Down to the final character, output the records below as they stand.

- - -

(** The names of a service's context are texts. *)
Lemma names_stored confFile g par g' : sys_NewContext confFile g = Ok (par, g') ->
  (exists n, SysContext.NodeName par = Ok n) /\ (exists a, SysContext.AppName par = Ok a) /\
  (exists v, SysContext.ServiceName par = Ok v).
Proof.
  unfold SysContext.NewContext. intros (sc & _ & Hc)%outcome_bind_ok.
  destruct (LogConfig.Init _ _ _ _ _) as [l g2].
  assert (Hm : exists conf v, SysContext.map_ par =
    SysContext.Store (SysContext.stored_names env conf) SysContext.KeySysConf v).
  { destruct l; [injection Hc as <- _; cbn; eauto| |discriminate..].
    apply outcome_bind_ok in Hc as (u & _ & Hc). injection Hc as <- _. cbn. eauto. }
  destruct Hm as (conf & v & Hm).
  unfold SysContext.NodeName, SysContext.AppName, SysContext.ServiceName, SysContext.text,
    SysContext.Load. rewrite Hm. unfold SysContext.stored_names, SysContext.Store.
  split; [|split]; eexists; rewrite ?lookup_insert_ne by done; rewrite lookup_insert_eq; reflexivity.
Qed.

(** Reading files gives contents or errors. *)
Definition files_readable : Prop := forall f, exists bs e, ReadFile f = Ok bs \/ ReadFile f = Err e.

Lemma load_returns {T} (cd : codec T) file out : files_readable -> exists t, load cd file out = Ok t.
Proof.
  intros Hf. unfold load, unmarshalYAML. destruct (Hf file) as (bs & e & [->| ->]); cbn; [|eauto].
  destruct (yaml_Unmarshal cd bs out) as [? []]; eauto.
Qed.

(** A driver needs the client of the system's broker. When the service's context is made
    but the client is not - the system's certificate is missing or not accepted, say -
    [NewContext] panics, and so does [Run]: the error is logged and then the
    nil client is started. *)
Theorem driver_needs_client conf g par g' handle :
  files_readable ->
  sys_NewContext (default SysContext.default_conf conf) g = Ok (par, g') ->
  (exists e, SysContext.CheckSystemCert Stat ReadFile par = Err e) ->
  NewContext (default SysContext.default_conf conf) g = Panic nil_client_panic /\
  Run conf g handle = Panic nil_client_panic.
Proof.
  intros Hf Hp (e & He).
  assert (HN : NewContext (default SysContext.default_conf conf) g = Panic nil_client_panic).
  { unfold NewContext. rewrite Hp. cbn [mbind outcome_bind].
    destruct (names_stored _ _ _ _ Hp) as ((n & ->) & (a & ->) & (v & ->)). cbn [mbind outcome_bind].
    destruct (load_returns models DefaultDeviceModelConf None Hf) as (ms & ->).
    destruct (load_returns templates DefaultAccessTemplateConf None Hf) as (ts & ->).
    destruct (load_returns driver DefaultSubDeviceConf {| drv_Devices := None; drv_Driver := "" |} Hf)
      as (dc & ->). cbn [mbind outcome_bind].
    destruct (load_devices _) as [devs subs].
    unfold SysContext.NewSystemBrokerClient, SysContext.NewSystemBrokerClientConfig.
    by rewrite He. }
  split; [done|]. unfold Run. by rewrite HN.
Qed.
End start.

(** ** Examples *)

Definition topic (t : string) : QOSTopic := {| qt_QOS := 1; qt_Topic := t |}.
Definition topics (dev : string) : DeviceTopic :=
  let t k := topic ("thing/m/" +:+ dev +:+ "/" +:+ k) in
  {| dt_Delta := t "property/invoke"; dt_Report := t "property/post"; dt_Event := t "event/post";
     dt_Get := t "get"; dt_GetResponse := t "get/reply"; dt_EventReport := t "event/report";
     dt_PropertyGet := t "property/get"; dt_LifecycleReport := t "lifecycle/post" |}.
Definition device1 (version : string) : DeviceInfo :=
  {| dev_Name := "d1"; dev_Version := version; dev_Topic := dev_Topic zero_DeviceInfo; dev_DeviceModel := "m";
     dev_AccessTemplate := "t"; dev_DeviceTopic := topics "d1"; dev_AccessConfig := None |}.

Definition keep {T} : codec T :=
  {| yaml_Unmarshal := fun _ t => (t, None); SetDefaults := fun t => (t, None); validate := fun _ => None |}.
Definition two_versions : codec driverConfig :=
  {| yaml_Unmarshal := fun text t =>
       if String.eqb text "" then (t, None)
       else ({| drv_Devices := Some [device1 "1"; device1 "2"]; drv_Driver := "drv" |}, None);
     SetDefaults := fun t => (t, None); validate := fun _ => None |}.
Definition with_cert : codec SysContext.SystemConfig :=
  {| yaml_Unmarshal := fun _ c => (c, None); SetDefaults := SysContext.only_cert; validate := fun _ => None |}.

Definition files (path : string) : outcome string :=
  if String.eqb path DefaultSubDeviceConf then Ok "devices: two of them"
  else SysContext.leaf_file path.

Abbreviation driver_new Stat := (
  NewContext files keep keep two_versions SysContext.service_env [] Stat (fun s _ => Ok s) with_cert SysContext.zero_conf id (fun _ _ => None) (Panic "nil logger")
    (H0 := Pki.Toy.crypto) (fun _ => Ok tt)).

(** The device keeps its last version; its topics are subscribed twice. *)
Lemma driver_context_witness : exists c, driver_new SysContext.present "conf.yml" SysContext.first_logger = Ok c /\
  GetDevice (dm c) "d1" = Ok (device1 "2") /\ length (Subscriptions (mqtt c)) = 8.
Proof.
  assert (Hc : exists c, driver_new SysContext.present "conf.yml" SysContext.first_logger = Ok c)
    by (eexists; vm_compute; reflexivity).
  destruct Hc as [c Hc]. exists c. split; [exact Hc|].
  destruct (driver_context _ _ _ _ _ _ _ _ _ _ _ _ _ _ _ _ _ Hc) as (dCfg & Hd & Hg & _ & Hs & _).
  injection Hd as <-. split; [rewrite Hg; reflexivity|rewrite Hs; reflexivity].
Defined.

Definition absent (path : string) : UtilsConf.FileInfo := UtilsConf.StatError false.

Lemma driver_needs_client_witness :
  driver_new absent "conf.yml" SysContext.first_logger = Panic nil_client_panic.
Proof.
  assert (Hp : exists par g', SysContext.NewContext SysContext.service_env [] absent files (fun s _ => Ok s)
    (yaml_Unmarshal with_cert) (SetDefaults with_cert) (validate with_cert) SysContext.zero_conf id
    (fun _ _ => None) (Panic "nil logger") "conf.yml" SysContext.first_logger = Ok (par, g') /\
    SysContext.CheckSystemCert (H0 := Pki.Toy.crypto) absent files par = Err SysContext.ErrSystemCertNotFound).
  { do 2 eexists. split; vm_compute; reflexivity. }
  destruct Hp as (par & g' & Hp & He).
  refine (proj1 (driver_needs_client files keep keep two_versions SysContext.service_env [] absent
    (fun s _ => Ok s) with_cert SysContext.zero_conf id (fun _ _ => None) (Panic "nil logger")
    (fun _ => Ok tt) (Some "conf.yml") SysContext.first_logger par g' (fun _ => Ok tt) _ Hp _)).
  - intros f. unfold files, SysContext.leaf_file.
    destruct (String.eqb f DefaultSubDeviceConf); [by exists "devices: two of them", ""; left|].
    destruct (String.eqb f "crt.pem"); [|by exists "", "no such file"; right].
    vm_compute. eexists _, "". left. reflexivity.
  - eexists. exact He.
Defined.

- - -

▸ RESPONSE BELOW:
(** The names of a service's context are texts. *)
Lemma names_stored confFile g par g' : sys_NewContext confFile g = Ok (par, g') ->
  (exists n, SysContext.NodeName par = Ok n) /\ (exists a, SysContext.AppName par = Ok a) /\
  (exists v, SysContext.ServiceName par = Ok v).
Proof.
  unfold SysContext.NewContext. intros (sc & _ & Hc)%outcome_bind_ok.
  destruct (LogConfig.Init _ _ _ _ _) as [l g2].
  assert (Hm : exists conf v, SysContext.map_ par =
    SysContext.Store (SysContext.stored_names env conf) SysContext.KeySysConf v).
  { destruct l; [injection Hc as <- _; cbn; eauto| |discriminate..].
    apply outcome_bind_ok in Hc as (u & _ & Hc). injection Hc as <- _. cbn. eauto. }
  destruct Hm as (conf & v & Hm).
  unfold SysContext.NodeName, SysContext.AppName, SysContext.ServiceName, SysContext.text,
    SysContext.Load. rewrite Hm. unfold SysContext.stored_names, SysContext.Store.
  split; [|split]; eexists; rewrite ?lookup_insert_ne by done; rewrite lookup_insert_eq; reflexivity.
Qed.

(** Reading files gives contents or errors. *)
Definition files_readable : Prop := forall f, exists bs e, ReadFile f = Ok bs \/ ReadFile f = Err e.

Lemma load_returns {T} (cd : codec T) file out : files_readable -> exists t, load cd file out = Ok t.
Proof.
  intros Hf. unfold load, unmarshalYAML. destruct (Hf file) as (bs & e & [->| ->]); cbn; [|eauto].
  destruct (yaml_Unmarshal cd bs out) as [? []]; eauto.
Qed.

(** A driver needs the client of the system's broker. When the service's context is made
    but the client is not - the system's certificate is missing or not accepted, say -
    [NewContext] panics, and so does [Run]: the error is logged and then the
    nil client is started. *)
Theorem driver_needs_client conf g par g' handle :
  files_readable ->
  sys_NewContext (default SysContext.default_conf conf) g = Ok (par, g') ->
  (exists e, SysContext.CheckSystemCert Stat ReadFile par = Err e) ->
  NewContext (default SysContext.default_conf conf) g = Panic nil_client_panic /\
  Run conf g handle = Panic nil_client_panic.
Proof.
  intros Hf Hp (e & He).
  assert (HN : NewContext (default SysContext.default_conf conf) g = Panic nil_client_panic).
  { unfold NewContext. rewrite Hp. cbn [mbind outcome_bind].
    destruct (names_stored _ _ _ _ Hp) as ((n & ->) & (a & ->) & (v & ->)). cbn [mbind outcome_bind].
    destruct (load_returns models DefaultDeviceModelConf None Hf) as (ms & ->).
    destruct (load_returns templates DefaultAccessTemplateConf None Hf) as (ts & ->).
    destruct (load_returns driver DefaultSubDeviceConf {| drv_Devices := None; drv_Driver := "" |} Hf)
      as (dc & ->). cbn [mbind outcome_bind].
    destruct (load_devices _) as [devs subs].
    unfold SysContext.NewSystemBrokerClient, SysContext.NewSystemBrokerClientConfig.
    by rewrite He. }
  split; [done|]. unfold Run. by rewrite HN.
Qed.
End start.

(** ** Examples *)

Definition topic (t : string) : QOSTopic := {| qt_QOS := 1; qt_Topic := t |}.
Definition topics (dev : string) : DeviceTopic :=
  let t k := topic ("thing/m/" +:+ dev +:+ "/" +:+ k) in
  {| dt_Delta := t "property/invoke"; dt_Report := t "property/post"; dt_Event := t "event/post";
     dt_Get := t "get"; dt_GetResponse := t "get/reply"; dt_EventReport := t "event/report";
     dt_PropertyGet := t "property/get"; dt_LifecycleReport := t "lifecycle/post" |}.
Definition device1 (version : string) : DeviceInfo :=
  {| dev_Name := "d1"; dev_Version := version; dev_Topic := dev_Topic zero_DeviceInfo; dev_DeviceModel := "m";
     dev_AccessTemplate := "t"; dev_DeviceTopic := topics "d1"; dev_AccessConfig := None |}.

Definition keep {T} : codec T :=
  {| yaml_Unmarshal := fun _ t => (t, None); SetDefaults := fun t => (t, None); validate := fun _ => None |}.
Definition two_versions : codec driverConfig :=
  {| yaml_Unmarshal := fun text t =>
       if String.eqb text "" then (t, None)
       else ({| drv_Devices := Some [device1 "1"; device1 "2"]; drv_Driver := "drv" |}, None);
     SetDefaults := fun t => (t, None); validate := fun _ => None |}.
Definition with_cert : codec SysContext.SystemConfig :=
  {| yaml_Unmarshal := fun _ c => (c, None); SetDefaults := SysContext.only_cert; validate := fun _ => None |}.

Definition files (path : string) : outcome string :=
  if String.eqb path DefaultSubDeviceConf then Ok "devices: two of them"
  else SysContext.leaf_file path.

Abbreviation driver_new Stat := (
  NewContext files keep keep two_versions SysContext.service_env [] Stat (fun s _ => Ok s) with_cert SysContext.zero_conf id (fun _ _ => None) (Panic "nil logger")
    (H0 := Pki.Toy.crypto) (fun _ => Ok tt)).

(** The device keeps its last version; its topics are subscribed twice. *)
Lemma driver_context_witness : exists c, driver_new SysContext.present "conf.yml" SysContext.first_logger = Ok c /\
  GetDevice (dm c) "d1" = Ok (device1 "2") /\ length (Subscriptions (mqtt c)) = 8.
Proof.
  assert (Hc : exists c, driver_new SysContext.present "conf.yml" SysContext.first_logger = Ok c)
    by (eexists; vm_compute; reflexivity).
  destruct Hc as [c Hc]. exists c. split; [exact Hc|].
  destruct (driver_context _ _ _ _ _ _ _ _ _ _ _ _ _ _ _ _ _ Hc) as (dCfg & Hd & Hg & _ & Hs & _).
  injection Hd as <-. split; [rewrite Hg; reflexivity|rewrite Hs; reflexivity].
Defined.

Definition absent (path : string) : UtilsConf.FileInfo := UtilsConf.StatError false.

Lemma driver_needs_client_witness :
  driver_new absent "conf.yml" SysContext.first_logger = Panic nil_client_panic.
Proof.
  assert (Hp : exists par g', SysContext.NewContext SysContext.service_env [] absent files (fun s _ => Ok s)
    (yaml_Unmarshal with_cert) (SetDefaults with_cert) (validate with_cert) SysContext.zero_conf id
    (fun _ _ => None) (Panic "nil logger") "conf.yml" SysContext.first_logger = Ok (par, g') /\
    SysContext.CheckSystemCert (H0 := Pki.Toy.crypto) absent files par = Err SysContext.ErrSystemCertNotFound).
  { do 2 eexists. split; vm_compute; reflexivity. }
  destruct Hp as (par & g' & Hp & He).
  refine (proj1 (driver_needs_client files keep keep two_versions SysContext.service_env [] absent
    (fun s _ => Ok s) with_cert SysContext.zero_conf id (fun _ _ => None) (Panic "nil logger")
    (fun _ => Ok tt) (Some "conf.yml") SysContext.first_logger par g' (fun _ => Ok tt) _ Hp _)).
  - intros f. unfold files, SysContext.leaf_file.
    destruct (String.eqb f DefaultSubDeviceConf); [by exists "devices: two of them", ""; left|].
    destruct (String.eqb f "crt.pem"); [|by exists "", "no such file"; right].
    vm_compute. eexists _, "". left. reflexivity.
  - eexists. exact He.
Defined.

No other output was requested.